DAMPAK DARI PENYELENGGARAAN PEMERINTAHAN YANG TIDAK TRANSPARAN



C. DAMPAK DARI PENYELENGGARAAN PEMERINTAHAN YANG TIDAK TRANSPARAN
Salah satu akibat sosial dari pemerintahan yang tidak transparan adalah munculnya ketidakpercayaan masyarakat terhadap segala kebijakan pemerintah, sehingga rakyat akan meninggalkan pemerintah dalam arti rakyat tidak akan mendukung dan tidak berpartisipasi terhadap program-program pemerintah.
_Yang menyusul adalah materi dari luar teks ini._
Definition logsOf (p : Process) (w : World) : (exn + Logs) * World :=
  if id p =? Sync.checkCmd then
    (inr {| stdout := Some (match fileContent "clawdbot.json" (localFiles w) with
                            | Some _ => "ok" ++ lf
                            | None => ""
                            end);
            stderr := Some "" |}, w)
  else if id p =? Sync.timestampCmd then
    (inr {| stdout := Some (match fileContent ".last-sync" (durable w) with
                            | Some t => t
                            | None => ""
                            end);
            stderr := Some "" |}, w)
  else if id p =? Sync.syncCmd then (inr {| stdout := Some ""; stderr := Some "" |}, w)
  else match cli w (id p) with
       | Some o => (inr {| stdout := out o; stderr := err o |}, w)
       | None => (inl (ErrorObj "No such process"), w)
       end.

#[global] Instance sandbox : Sandbox World := {
  startProcess := start;
  status := fun _ _ => "completed";
  exitCode := fun p w => match cli w (id p) with Some o => exit o | None => Some 0%Z end;
  getLogs := logsOf;
  kill := fun _ w => (inr tt, setGateway w None);
  waitForPort := fun _ _ _ w =>
    if portOpen w then (inr tt, w) else (inl (ErrorObj "Port not ready"), w);
  sleep := fun _ w => w
}.

(** The mount table and the mount request of the mock. *)
Definition mountTableShows (w : World) : bool := mounted w.

Definition mountBucket (_ : Env) (w : World) : (exn + unit) * World :=
  match mountError w with
  | None => (inr tt, setMounted w true)
  | Some m => (inl (ErrorObj m), w)
  end.

(** A fresh sandbox: a configured local directory, nothing mirrored
    yet, no gateway, a CLI that knows no command. *)
Definition fresh : World :=
  {| localFiles := [("clawdbot.json", "{}")];
     durable := [];
     mirrorWorks := true;
     clock := "2026-01-02T03:04:05+00:00";
     cli := fun _ => None;
     gateway := None;
     portOpen := true;
     bootable := true;
     mountable := true;
     mounted := false;
     mountError := None |}.

Definition setCli (w : World) (f : string -> option Output) : World :=
  {| localFiles := localFiles w; durable := durable w; mirrorWorks := mirrorWorks w;
     clock := clock w; cli := f; gateway := gateway w; portOpen := portOpen w;
     bootable := bootable w; mountable := mountable w; mounted := mounted w;
     mountError := mountError w |}.

Definition setLocal (w : World) (fs : list (string * string)) : World :=
  {| localFiles := fs; durable := durable w; mirrorWorks := mirrorWorks w;
     clock := clock w; cli := cli w; gateway := gateway w; portOpen := portOpen w;
     bootable := bootable w; mountable := mountable w; mounted := mounted w;
     mountError := mountError w |}.

Definition r2Env : Env :=
  {| R2_ACCESS_KEY_ID := Some "test-key-id";
     R2_SECRET_ACCESS_KEY := Some "test-secret-key";
     CF_ACCOUNT_ID := Some "test-account-id";
     DEV_MODE := None; MOLTBOT_GATEWAY_TOKEN := None;
     CF_ACCESS_TEAM_DOMAIN := None; CF_ACCESS_AUD := None |}.

Definition init (w : World) : St World :=
  {| world := w; trace := []; background := [] |}.

(** ** Scenarios *)

Definition setMountError (w : World) (e : option string) : World :=
  {| localFiles := localFiles w; durable := durable w; mirrorWorks := mirrorWorks w;
     clock := clock w; cli := cli w; gateway := gateway w; portOpen := portOpen w;
     bootable := bootable w; mountable := mountable w; mounted := mounted w;
     mountError := e |}.

Definition setPortOpen (w : World) (b : bool) : World :=
  {| localFiles := localFiles w; durable := durable w; mirrorWorks := mirrorWorks w;
     clock := clock w; cli := cli w; gateway := gateway w; portOpen := b;
     bootable := bootable w; mountable := mountable w; mounted := mounted w;
     mountError := mountError w |}.

(** The script [f] with an answer for one more command. *)
Definition answer (cmd : string) (o : Output) (f : string -> option Output)
  : string -> option Output :=
  fun c => if c =? cmd then Some o else f c.

Definition said (text : string) (code : Z) : Output :=
  {| out := Some text; err := Some ""; exit := Some code |}.

Definition quoted (s : string) : string := dq ++ s ++ dq.

(** A good backup under the mount, and a local directory that lost its
    files. *)
Definition emptied : World :=
  setDurable (setLocal fresh [])
             [("clawdbot.json", "{}"); (".last-sync", "2025-12-31T00:00:00+00:00" ++ lf)].

(** The CLI prints the success keyword and exits with code 1. *)
Definition approving : World :=
  setCli fresh (answer (Routes.approveCmd "dev-1") (said "Approved device X" 1)
                       (cli fresh)).

(** The CLI prints a log line and an opening brace that is never closed. *)
Definition garbled : World :=
  setCli fresh (answer Routes.listCmd (said ("log line" ++ lf ++ "{not valid json") 0)
                       (cli fresh)).

(** The CLI prints a span of braces that is not JSON. *)
Definition braced : World :=
  setCli fresh (answer Routes.listCmd (said ("log line" ++ lf ++ "{not valid json}") 0)
                       (cli fresh)).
Hal ini akan berakibat jauh gagalnya program pemerintah.
Di samping hal tersebut, akibat lainnya adalah munculnya praktik-praktik penyelenggaraan kekuasaan pemerintahan yang menyimpang, karena rakyat tidak diberi kesempatan untuk mengontrol kebijakan-kebijakan dan pelaksanaan program pemerintah. Penyimpangan atau penyalahgunaan kekuasaan yang kerap kali muncul sebagai akibat tidak transparannya pemerintah kepada rakyat adalah munculnya penyakit Kolusi, Korupsi, dan Nepotisme (KKN). Hal ini sudah terbukti semasa pemerintahan Orde Baru yang relatif tertutup, sehingga praktik KKN ini sudah merebak bukan saja pada pemerintah pusat, akan tetapi menjalar sampai ke daerah-daerah.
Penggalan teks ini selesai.